Self-attention allows a model to weigh the importance of different words (or tokens) in a sequence relative to every other word.

The cat, which was black, sat on the mat

When trying to understand the word sat, the words cat and mat might be more relevant than black. Self-attention provides a mechanism to assign different weights to different words based on their relevance.

Instead of processing the sequence step-by-step, the attention mechanism allows the model to focus on different parts of the input sequence simultaneously, weighing the importance of each part based on its relevance to the current processing step.
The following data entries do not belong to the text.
Lemma save_frame io p :
  g_pool_current_job (pool_save_state_unlocked io p) = g_pool_current_job p /\
  dup_seen_job (pool_save_state_unlocked io p) = dup_seen_job p /\ dup_seen (pool_save_state_unlocked io p) = dup_seen p /\
  g_pool_workers (pool_save_state_unlocked io p) = g_pool_workers p /\
  g_pool_total_shares (pool_save_state_unlocked io p) = g_pool_total_shares p.
Proof. by destruct p, io. Qed.

Lemma credit_share_total owner addr id nonce now now' p :
  let '(c, p') := credit_share owner addr id nonce now now' p in
  g_pool_current_job p' = g_pool_current_job p /\
  g_pool_total_shares p' = if bool_decide (c = Credited) then u64 (g_pool_total_shares p + 1) else g_pool_total_shares p.
Proof.
  unfold credit_share. destruct (_ || _); [done|].
  destruct (dup_reset_seen id p) as (_ & _ & E). assert (g_pool_total_shares (dup_reset id p) = g_pool_total_shares p) as Et
    by (unfold dup_reset; destruct (negb _); by destruct p).
  case_bool_decide as Hd; [by rewrite bool_decide_false|]. rewrite bool_decide_true by done.
  rewrite <- E, <- Et. destruct (dup_reset id p). unfold owner_share, worker_share, at_worker. cbn.
  by repeat case_match.
Qed.
End Duplicates.

(** ** Submissions to one job *)

Section Submissions.
Context {ssl : OpenSSL}.

(** What a request of the submit handler names. *)
Definition share_of (req : bytes) : bytes * Z := (json_string req "address", json_u64 req "nonce").
Definition share_hash (job : PoolJobState) (nonce : Z) : Hash256 :=
  calculate_pow_hash (pool_hex_to_bytes (header_hex job)) nonce.
(** A usable address, this job, and a nonce of the share difficulty. *)
Definition earns_share (job : PoolJobState) (req : bytes) : bool :=
  starts_with (str "CZ") (share_of req).1 && (json_u64 req "job_id" =? job_id job) &&
  pow_meets_difficulty (share_hash job (share_of req).2) (share_difficulty job).
Definition solves_block (job : PoolJobState) (req : bytes) : bool :=
  pow_meets_difficulty (share_hash job (share_of req).2) (block_difficulty job).

(** Requests handled one after the other. *)
Fixpoint submit_all (l : list (Submission * bytes)) (s : HttpRpcServer) : list (result Response) * HttpRpcServer :=
  match l with
  | [] => ([], s)
  | (e, req) :: l =>
      let '(r, s, _) := pool_submit e req s in
      let '(rs, s) := submit_all l s in (r :: rs, s)
  end.
(** As the worker reads the answer. *)
Definition credited_answer (r : result Response) : bool :=
  match r with
  | Ok r => bool_decide (find_str (json "'credited':true") (body r) <> None)
  | Throw _ => false
  end.

(** What the other threads do meanwhile leaves the job and its shares alone. *)
Definition keeps_shares (h : HttpRpcServer -> HttpRpcServer) : Prop := forall s,
  g_pool_current_job (server_pool (h s)) = g_pool_current_job (server_pool s) /\
  dup_seen_job (server_pool (h s)) = dup_seen_job (server_pool s) /\
  dup_seen (server_pool (h s)) = dup_seen (server_pool s) /\
  g_pool_total_shares (server_pool (h s)) = g_pool_total_shares (server_pool s).
Definition undisturbed (e : Submission) : Prop := keeps_shares (sub_hashing e) /\ keeps_shares (sub_finished e).
Lemma keeps_seen h id s : keeps_shares h -> seen_of id (server_pool (h s)) = seen_of id (server_pool s).
Proof. intros H. unfold seen_of. by destruct (H s) as (_ & -> & -> & _). Qed.

Record job_posted (job : PoolJobState) (s : HttpRpcServer) : Prop := {
  jp_job : g_pool_current_job (server_pool s) = job;
  jp_active : active job = true;
  jp_hex : header_hex job <> [];
  jp_difficulty : block_difficulty job <> 0
}.

Lemma job_posted_keeps job s s' :
  job_posted job s -> g_pool_current_job (server_pool s') = g_pool_current_job (server_pool s) -> job_posted job s'.
Proof. intros [H1 H2 H3 H4] E. split; [by rewrite E|done..]. Qed.

(** The end of a submission that is not a block. *)
Lemma submit_finish_share e id solved cr s :
  keeps_shares (sub_finished e) ->
  exists s', submit_finish e id solved cr false s = (Ok (submit_response cr false false), s', []) /\
    g_pool_current_job (server_pool s') = g_pool_current_job (server_pool s) /\
    (forall id, seen_of id (server_pool s') = seen_of id (server_pool s)) /\
    g_pool_total_shares (server_pool s') = g_pool_total_shares (server_pool s).
Proof.
  intros Hk. unfold submit_finish. rewrite run_ret, run_update. destruct (Hk s) as (K1 & K2 & K3 & K4).
  destruct cr; cbn [orb].
  - unfold on_pool. rewrite run_update. eexists. split; [reflexivity|]. cbn [server_pool set_pool].
    destruct (save_frame (sub_save e) (server_pool (sub_finished e s))) as (E1 & E2 & E3 & _ & E5).
    rewrite E1, E5, K1, K4. split_and!; [done| |done]. intros i. unfold seen_of. by rewrite E2, E3, K2, K3.
  - rewrite run_ret. eexists. split; [reflexivity|]. rewrite K1, K4. split_and!; [done| |done].
    intros i. by apply keeps_seen.
Qed.

(** One request: whether it is credited, and what is remembered. *)
Lemma pool_submit_share job e req s :
  job_posted job s -> undisturbed e -> solves_block job req = false ->
  exists r s' ev, pool_submit e req s = (r, s', ev) /\ job_posted job s' /\
    seen_of (job_id job) (server_pool s') =
      (if earns_share job req then {[uncurry dup_key (share_of req)]} else ∅) ∪ seen_of (job_id job) (server_pool s) /\
    credited_answer r = earns_share job req &&
      negb (bool_decide (uncurry dup_key (share_of req) ∈ seen_of (job_id job) (server_pool s))) /\
    g_pool_total_shares (server_pool s') = (if credited_answer r then u64 (g_pool_total_shares (server_pool s) + 1)
      else g_pool_total_shares (server_pool s)).
Proof.
  intros Hj [Kh Kf]. pose proof Hj as [Ej Ha Hx Hd]. unfold earns_share, solves_block, share_of, uncurry. cbn [fst snd].
  unfold pool_submit. set (addr := json_string req "address"). set (n := json_u64 req "nonce"). intros Hnb.
  case_bool_decide as Hne.
  { rewrite Hne. change (starts_with (str "CZ") []) with false. cbn [andb]. eexists _, s, _.
    split; [reflexivity|]. by rewrite union_empty_l_L. }
  destruct (starts_with (str "CZ") addr) eqn:Hcz; cbn [negb andb].
  2: { eexists _, s, _. split; [reflexivity|]. by rewrite union_empty_l_L. }
  unfold asking at 1. rewrite Ej, Ha. cbn [negb orb]. rewrite (Z.eqb_sym (json_u64 req "job_id")).
  destruct (job_id job =? _) eqn:Ei; cbn [negb andb].
  2: { eexists _, s, _. split; [reflexivity|]. by rewrite union_empty_l_L. }
  rewrite bool_decide_false by done. rewrite (proj2 (Z.eqb_neq _ 0)) by done. cbv zeta. rewrite run_update.
  unfold share_hash in *. rewrite Hnb. destruct (Kh s) as (K1 & _ & _ & K4).
  pose proof (keeps_seen _ (job_id job) s Kh) as K2. set (s1 := sub_hashing e s) in *.
  assert (job_posted job s1) as Hj1 by (eapply job_posted_keeps; [exact Hj|exact K1]).
  destruct (pow_meets_difficulty _ (share_difficulty job)).
  2: { destruct (submit_finish_share e (job_id job) (with_nonce (candidate job) n) false s1 Kf) as (s' & E & F1 & F2 & F3).
       rewrite E. eexists _, s', _. split; [reflexivity|]. split; [eapply job_posted_keeps; [exact Hj1|exact F1]|].
       rewrite F2, F3, K2, K4. by rewrite union_empty_l_L. }
  unfold asking at 1. unfold mbind at 1, op_bind at 1, locked at 1. set (owner := my_address (server_wallet s1)).
  assert (job_open (job_id job) (server_pool s1)) as Ho by (unfold job_open; by rewrite (jp_job _ _ Hj1)).
  pose proof (credit_share_spec owner addr (job_id job) n (sub_now e) (sub_now' e) _ Ho) as Hc.
  pose proof (credit_share_total owner addr (job_id job) n (sub_now e) (sub_now' e) (server_pool s1)) as Ht.
  destruct (credit_share owner addr (job_id job) n _ _ (server_pool s1)) as [c p1]. destruct Hc as (-> & _ & Hs).
  destruct Ht as [Hjob Ht]. rewrite K2 in *.
  destruct (decide (dup_key addr n ∈ seen_of (job_id job) (server_pool s))) as [Hin|Hin];
    [rewrite !(bool_decide_true _ Hin) in Ht |- *|rewrite !(bool_decide_false _ Hin) in Ht |- *].
  - cbn [mret op_ret app]. eexists _, _, _. split; [reflexivity|]. cbn [server_pool set_pool]. split_and!.
    + eapply job_posted_keeps; [exact Hj1|exact Hjob].
    + done.
    + reflexivity.
    + by rewrite Ht, K4.
  - destruct (submit_finish_share e (job_id job) (with_nonce (candidate job) n) true (set_pool p1 s1) Kf)
      as (s' & E & F1 & F2 & F3).
    rewrite E. eexists _, s', _. split; [reflexivity|]. cbn [server_pool set_pool] in *. split_and!.
    + eapply job_posted_keeps; [exact Hj1|]. rewrite F1. exact Hjob.
    + by rewrite F2.
    + reflexivity.
    + by rewrite F3, Ht, K4.
Qed.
In simpler terms, for every word or token being processed, the model can “attend to” or “focus on” every other word in the sequence, regardless of its position. This means that the model can directly draw relationships between distant words without having to rely on intermediate steps or a maintained hidden state.


Query, Key, and Value (Q, K, V)

For each word in the sequence, the model creates three vectors:

Query Vector

This represents the word we’re focusing on. It’s like asking a question: “Which words in the sequence are most relevant to you?”

Key Vector

Represents all the words in the sequence. They are like answers to the question posed by the Query. Each Key vector will give an indication of how relevant its corresponding word is to the Query word.

Value Vector

Contains the actual content of the words. Once we know which words (Keys) are relevant to our Query, we use the Value vectors to aggregate information.
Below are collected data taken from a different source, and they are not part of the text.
(* ===== verification/PoolPayout.v ===== *)
(** Payouts of the pool: the fee, the division among the workers, the inputs
    gathered for it and what the settlement leaves in the ledger. *)

From S2P Require Import Prelude Serialization Crypto Transaction UTXO Ownership Coinbase.
From S2P Require Import Consensus Block NetworkParams ChainValidator Mempool BlockBuilder Storage Node Text Double.
From S2P Require Import PoolState Wallet Pool PoolFacts.
From Stdlib Require Import Floats.SpecFloat.
From stdpp Require Import options.
Local Open Scope Z_scope.

(** ** The fee *)

Definition FEE_FRAC : positive := 6305039478318694.
Lemma fee_frac : double_div (double_of_u64 35) (double_of_u64 100) = S754_finite false FEE_FRAC (-54).
Proof. reflexivity. Qed.

(** Up to the whole supply the fee is within a unit of 35 percent. *)
Lemma pool_fee_bounds wild d :
  0 < d <= CZR_MAX_SUPPLY ->
  let fee := pool_fee wild (double_of_u64 35) d in
  35 * d - 200 <= 100 * fee <= 35 * d + 100 /\ 0 <= fee <= d.
Proof.
  intros Hd. unfold pool_fee. rewrite fee_frac.
  assert (d < 2 ^ 53) as Hd53 by (unfold CZR_MAX_SUPPLY, CZR_ATOMIC_UNITS in Hd; lia).
  destruct (double_of_u64_exact d ltac:(lia)) as (m & -> & Hm & Hs).
  set (s := 52 - Z.log2 d) in *. unfold double_mul, SFmul. cbn [xorb].
  assert (Z.log2 (Zpos (m * FEE_FRAC)) = 104 \/ Z.log2 (Zpos (m * FEE_FRAC)) = 105) as Hl.
  { assert (Z.log2 (Zpos m) = 52) as Hl by (rewrite Hm, Z.log2_mul_pow2; lia).
    rewrite Pos2Z.inj_mul. pose proof (Z.log2_spec (Zpos m) ltac:(lia)) as Hmm. rewrite Hl in Hmm.
    destruct (Z.lt_ge_cases (Zpos m * Zpos FEE_FRAC) (2 ^ 105)).
    - left. apply Z.log2_unique; [lia|]. unfold FEE_FRAC in *. lia.
    - right. apply Z.log2_unique; [lia|]. unfold FEE_FRAC in *. lia. }
  destruct (round_close (m * FEE_FRAC) (- s + -54)) as (M & E & Er & He & Hc); [lia..|].
  rewrite Er. cbn [u64_of_double].
  rewrite (truncate_shift _ _ (- s + -54)) by lia.
  set (X := Zpos M * 2 ^ (E - (- s + -54))) in *. rewrite Pos2Z.inj_mul, Hm in Hc.
  replace (- (- s + -54)) with (s + 54) by lia.
  assert (0 < 2 ^ s) by (apply Z.pow_pos_nonneg; lia).
  assert (0 <= X) by (unfold X; apply Z.mul_nonneg_nonneg; [lia|apply Z.pow_nonneg; lia]).
  set (P := 2 ^ s) in *. assert (2 ^ (s + 54) = P * 2 ^ 54) as EP by (rewrite Z.pow_add_r by lia; done).
  rewrite EP. pose proof (Z.div_mod X (P * 2 ^ 54) ltac:(lia)) as Hdm.
  pose proof (Z.mod_pos_bound X (P * 2 ^ 54) ltac:(lia)) as Hmod.
  set (fee := X / (P * 2 ^ 54)) in *.
  assert (2 ^ 52 * X <= d * P * Zpos FEE_FRAC * (2 ^ 52 + 1) /\ d * P * Zpos FEE_FRAC * (2 ^ 52 - 1) <= 2 ^ 52 * X) as [Hup Hlo]
    by (unfold FEE_FRAC in *; lia).
  assert (2 ^ 52 * (2 ^ 54 * fee) <= d * Zpos FEE_FRAC * (2 ^ 52 + 1)) as Hfu.
  { apply (Z.mul_le_mono_pos_l _ _ P); [done|]. nia. }
  assert (d * Zpos FEE_FRAC * (2 ^ 52 - 1) < 2 ^ 52 * (2 ^ 54 * (fee + 1))) as Hfl.
  { apply (Z.mul_lt_mono_pos_l P); [done|]. nia. }
  assert (0 <= fee) by (apply Z.div_pos; lia).
  assert (35 * d - 200 <= 100 * fee <= 35 * d + 100) as Hb.
  { unfold FEE_FRAC, CZR_MAX_SUPPLY, CZR_ATOMIC_UNITS in *. lia. }
  assert (fee <= d) by (unfold FEE_FRAC in *; lia).
  rewrite (proj2 (Z.leb_le _ _)) by (unfold CZR_MAX_SUPPLY, CZR_ATOMIC_UNITS in *; ints). change (default wild (Some fee)) with fee. lia.
Qed.

(** ** Sums *)

Lemma sum_u64_exact l : Forall (fun x => 0 <= x) l -> sumZ id l <= UINT64_MAX -> sum_u64 l = sumZ id l.
Proof.
  intros Hl. unfold sum_u64. assert (forall t, 0 <= t -> t + sumZ id l <= UINT64_MAX ->
    foldl (fun t x => u64 (t + x)) t l = t + sumZ id l) as H; [|intros; by rewrite H by lia].
  induction Hl as [|x l Hx Hl IH]; intros t Ht Hb; cbn [foldl]; unfold sumZ in *; cbn [foldr] in *; [lia|].
  pose proof (sumZ_nonneg id l Hl) as Hn. unfold sumZ in Hn. unfold id in *.
  rewrite u64_small by ints. rewrite IH; lia.
Qed.
Lemma sumZ_fmap {A B} (f : B -> Z) (g : A -> B) l : sumZ f (g <$> l) = sumZ (fun a => f (g a)) l.
Proof. unfold sumZ. induction l; cbn; congruence. Qed.
Lemma sum_u64_map {A} (f : A -> Z) l :
  Forall (fun a => 0 <= f a) l -> sumZ f l <= UINT64_MAX -> sum_u64 (f <$> l) = sumZ f l.
Proof.
  intros Hl Hb. rewrite sum_u64_exact; [by rewrite sumZ_fmap|by apply Forall_fmap|by rewrite sumZ_fmap].
Qed.
Lemma sumZ_le {A} (f g : A -> Z) l : Forall (fun a => f a <= g a) l -> sumZ f l <= sumZ g l.
Proof. unfold sumZ. induction 1; cbn; lia. Qed.
Lemma sumZ_scale {A} k (f : A -> Z) l : sumZ (fun a => k * f a) l = k * sumZ f l.
Proof. unfold sumZ. induction l; cbn; lia. Qed.

(** ** The division *)

Section Division.
Variables (worker_pool total : Z) (snap : snapshot).
Hypothesis Hpool : 0 <= worker_pool.
Hypothesis Hsnap : Forall (fun s => 0 < s.2) snap.
Hypothesis Htotal : total = sumZ snd snap.
Hypothesis Hfits : worker_pool * total <= UINT64_MAX.

Lemma share_le s : s ∈ snap -> 0 < s.2 <= total.
Proof using All.
  intros Hs. split; [by apply (proj1 (Forall_forall _ _) Hsnap)|]. rewrite Htotal.
  apply list_elem_of_split in Hs as (l1 & l2 & E). rewrite E, sumZ_app. rewrite E in Hsnap.
  apply Forall_app in Hsnap as [H1 H2]. apply Forall_cons in H2 as [_ H2].
  assert (0 <= sumZ snd l1) by (apply sumZ_nonneg; eapply Forall_impl; [exact H1|]; cbn; lia).
  assert (0 <= sumZ snd l2) by (apply sumZ_nonneg; eapply Forall_impl; [exact H2|]; cbn; lia).
  unfold sumZ at 2. cbn [foldr]. fold (sumZ snd l2). lia.
Qed.

(** Every product stays below 2^64, so a worker gets its exact part. *)
Lemma payout_amount_exact s : s ∈ snap ->
  payout_amount worker_pool total s.2 = worker_pool * s.2 / total /\
  worker_pool * s.2 - total < total * payout_amount worker_pool total s.2 <= worker_pool * s.2.
Proof using All.
  intros Hs%share_le. unfold payout_amount. rewrite u64_small by (split; [|unfold UINT64_MAX in *]; nia).
  split; [done|]. pose proof (Z.div_mod (worker_pool * s.2) total ltac:(lia)).
  pose proof (Z.mod_pos_bound (worker_pool * s.2) total ltac:(lia)). lia.
Qed.

Lemma payout_sum_bounds :
  let paid := sumZ (fun s => payout_amount worker_pool total s.2) snap in
  0 <= paid <= worker_pool /\ (snap <> [] -> worker_pool < paid + sizeZ snap).
Proof using All.
  intros paid. assert (worker_pool * total = sumZ (fun s => worker_pool * s.2) snap) as Hwt
    by (rewrite sumZ_scale; by rewrite Htotal).
  assert (total * paid <= worker_pool * total) as Hup.
  { unfold paid. rewrite <- (sumZ_scale total), Hwt.
    apply sumZ_le, Forall_forall. intros s Hs. by apply payout_amount_exact. }
  assert (0 <= paid) as H0.
  { apply sumZ_nonneg, Forall_forall. intros s Hs. destruct (payout_amount_exact s Hs) as [-> _].
    apply share_le in Hs. apply Z.div_pos; nia. }
  destruct (decide (snap = [])) as [E|E].
  { unfold paid. rewrite E. cbn. split; [lia|done]. }
  assert (0 < total /\ 0 < sizeZ snap) as [Ht Hsz].
  { assert (exists s0 l, snap = s0 :: l) as (s0 & l & El) by (destruct snap; eauto; done).
    split; [|rewrite El, sizeZ_cons; pose proof (sizeZ_nonneg l); lia].
    assert (s0 ∈ snap) as Hin by (rewrite El; set_solver). apply share_le in Hin. lia. }
  assert (worker_pool * total < total * paid + total * sizeZ snap) as Hlo.
  { unfold paid. rewrite <- (sumZ_scale total), Hwt.
    assert (forall l, (forall s, s ∈ l -> s ∈ snap) ->
      sumZ (fun s : bytes * Z => worker_pool * s.2) l <=
      sumZ (fun s => total * payout_amount worker_pool total s.2) l + (total - 1) * sizeZ l) as Hs.
    { induction l as [|s l' IH]; intros Hl; [cbn; unfold sizeZ; cbn; lia|].
      unfold sumZ in *. cbn [foldr]. rewrite sizeZ_cons.
      destruct (payout_amount_exact s ltac:(set_solver)) as [_ ?]. specialize (IH ltac:(set_solver)). lia. }
    specialize (Hs snap ltac:(done)). unfold sumZ in *. lia. }
  nia.
Qed.
End Division.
These vectors (Q, K, V) are not manually designed. Instead, they are derived by multiplying the Word Embeddings with three different weight matrices that the model learns during training.

Attention Score

For a given word (using its Query vector), the model calculates an attention score with every other word in the sequence using their Key vectors. This score indicates how relevant each word (Key) is to the word we’re focusing on (Query). The dot product is a common method used to compute this score because it measures the similarity between the Query and Key vectors.


The attention scores from the previous step are then normalized using the softmax function. This ensures two things:

  • The scores are squashed between 0 and 1.
  • The scores sum up to 1 across all words.

This means that after the softmax, the scores can be interpreted as probabilities, indicating the relevance of each word to the query word.

Weighted Sum

Using the normalized attention scores (weights) from the softmax step, the model computes a weighted sum of the Value vectors. This means that words deemed more relevant (higher attention scores) will have a more significant influence on the final representation of the Query word.

Multi-Head Attention

Instead of just getting one set of attention-weighted representations (as described above), the Transformer does this multiple times in parallel, with different weight matrices for Q, K, and V. This is like looking at the sequence from multiple perspectives or “heads”.

After obtaining the outputs from all these heads, they are concatenated and then linearly transformed to produce a single representation. This allows the model to capture various types of relationships and nuances in the data.


Global Context

Unlike RNNs or LSTMs, which process sequences word-by-word and might have difficulty maintaining long-term dependencies, self-attention can consider the entire sequence at once. This allows it to capture relationships between words regardless of their distance from each other.


Since each word or token is processed simultaneously, self-attention is highly parallelizable, making it efficient on modern hardware accelerators.


Quadratic Complexity

The primary limitation of the self-attention mechanism in its original form is its quadratic computational complexity with respect to sequence length. This makes it challenging to handle very long sequences, which is what innovations like Dilated Attention aim to address.